GetJet Airlines is an aircraft leasing (ACMI) and chartering company headquartered in Vilnius, Lithuania. Its aircraft fly on behalf of international airlines currently including TUIfly, Transavia, Air Malta, and others. The company also operates chartered flights for tour operator Tez Tour in the Baltic countries.

History 
The Civil Aviation Administration of the Republic of Lithuania (CAA) issued an Air Operator Certificate (AOC) to GetJet Airlines in March 2016. In May of the same year, the company obtained an EU commercial license. Thereafter, it began to provide aircraft lease services. The company's first flight took place on 25 May 2016.
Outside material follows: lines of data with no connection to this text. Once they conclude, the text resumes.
Lemma replay_newer_Ok t l : forall s pc s' pc', replay_newer t l s pc = Ok (s', pc') ->
  let newer := List.filter (fun e : Z * Edit => negb (e.1 <=? t)) l in
  s' = replay_all newer s /\ pc' = pc || existsb is_cost newer.
Proof.
  induction l as [|[a e] l IH]; intros s pc s' pc'; cbn [replay_newer List.filter fst].
  { intros [= <- <-]. by rewrite orb_false_r. }
  destruct (a <=? t); cbn [negb]; [apply IH|]. destruct e as [ad rm|cb ca|? ? ? ?]; [| |done].
  - intros H%IH. exact H.
  - intros H%IH. cbv zeta in H. destruct H as [-> ->]. split; [done|]. cbn. by rewrite orb_true_r.
Qed.

Lemma elem_of_lfilter {A} (f : A -> bool) l x : x ∈ List.filter f l <-> x ∈ l /\ f x = true.
Proof. by rewrite !list_elem_of_In, filter_In. Qed.

Lemma replay_tags_ascending e s : StronglySorted (set_lt str_leb) s -> StronglySorted (set_lt str_leb) (replay_tags e s).
Proof.
  intros H. destruct e; [|done..]. cbn.
  apply set_extend_ascending; [apply str_leb_total|apply str_leb_trans|apply str_leb_antisym|by apply sorted_filter].
Qed.

Lemma elem_of_replay_tags e s x : x ∈ replay_tags e s <->
  match e with Tags a r => x ∈ a \/ (x ∈ s /\ x ∉ r) | _ => x ∈ s end.
Proof.
  destruct e; [|done..]. cbn. rewrite elem_of_set_extend, elem_of_lfilter, negb_true_iff, bool_decide_eq_false. done.
Qed.

Lemma replay_all_ascending l : forall s, StronglySorted (set_lt str_leb) s -> StronglySorted (set_lt str_leb) (replay_all l s).
Proof. induction l as [|e l IH]; intros s H; [done|]. cbn. by apply IH, replay_tags_ascending. Qed.

Lemma replay_all_app l l' s : replay_all (l ++ l') s = replay_all l' (replay_all l s).
Proof. apply foldl_app. Qed.

(** What the last edit that touches a tag says of it. *)
Definition touch (x : list Z) (e : Z * Edit) : option bool :=
  match e.2 with
  | Tags a r => if bool_decide (x ∈ a) then Some true else if bool_decide (x ∈ r) then Some false else None
  | _ => None
  end.

Fixpoint last_touch (x : list Z) (l : list (Z * Edit)) : option bool :=
  match l with
  | [] => None
  | e :: t => match last_touch x t with Some b => Some b | None => touch x e end
  end.

Lemma elem_of_replay_all x l : forall s, x ∈ replay_all l s <->
  match last_touch x l with Some b => b = true | None => x ∈ s end.
Proof.
  induction l as [|e l IH]; intros s; [done|]. cbn [last_touch].
  change (replay_all (e :: l) s) with (replay_all l (replay_tags e.2 s)). rewrite IH.
  destruct (last_touch x l); [done|]. rewrite elem_of_replay_tags. unfold touch. destruct e.2 as [a r|? ?|? ? ? ?]; [|done..].
  case_bool_decide; [tauto|]. case_bool_decide; [|tauto]. split; [tauto|done].
Qed.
On 7 February 2018, GetJet Airlines announced that it had successfully passed the International Air Transport Association (IATA) Operational Safety Audit (IOSA). In late 2018 the company took over Small Planet Airlines's chartered flights from the Vilnius airport and began to provide services for tour operators in the Baltic countries.

In September 2019 the company signed an agreement with Sunwing Airlines, a company in Canada, and began to operate flights in that country. In October 2019 GetJet Airlines was the first Lithuanian air carrier to start operating transatlantic flights to North America with an airplane registered in the Baltic country. It operated long-haul flights between Warsaw and Toronto on behalf of LOT Polish Airlines using the only wide-body Airbus A330 aircraft in the Baltic region. In 2019 the company served 1.5 million passengers.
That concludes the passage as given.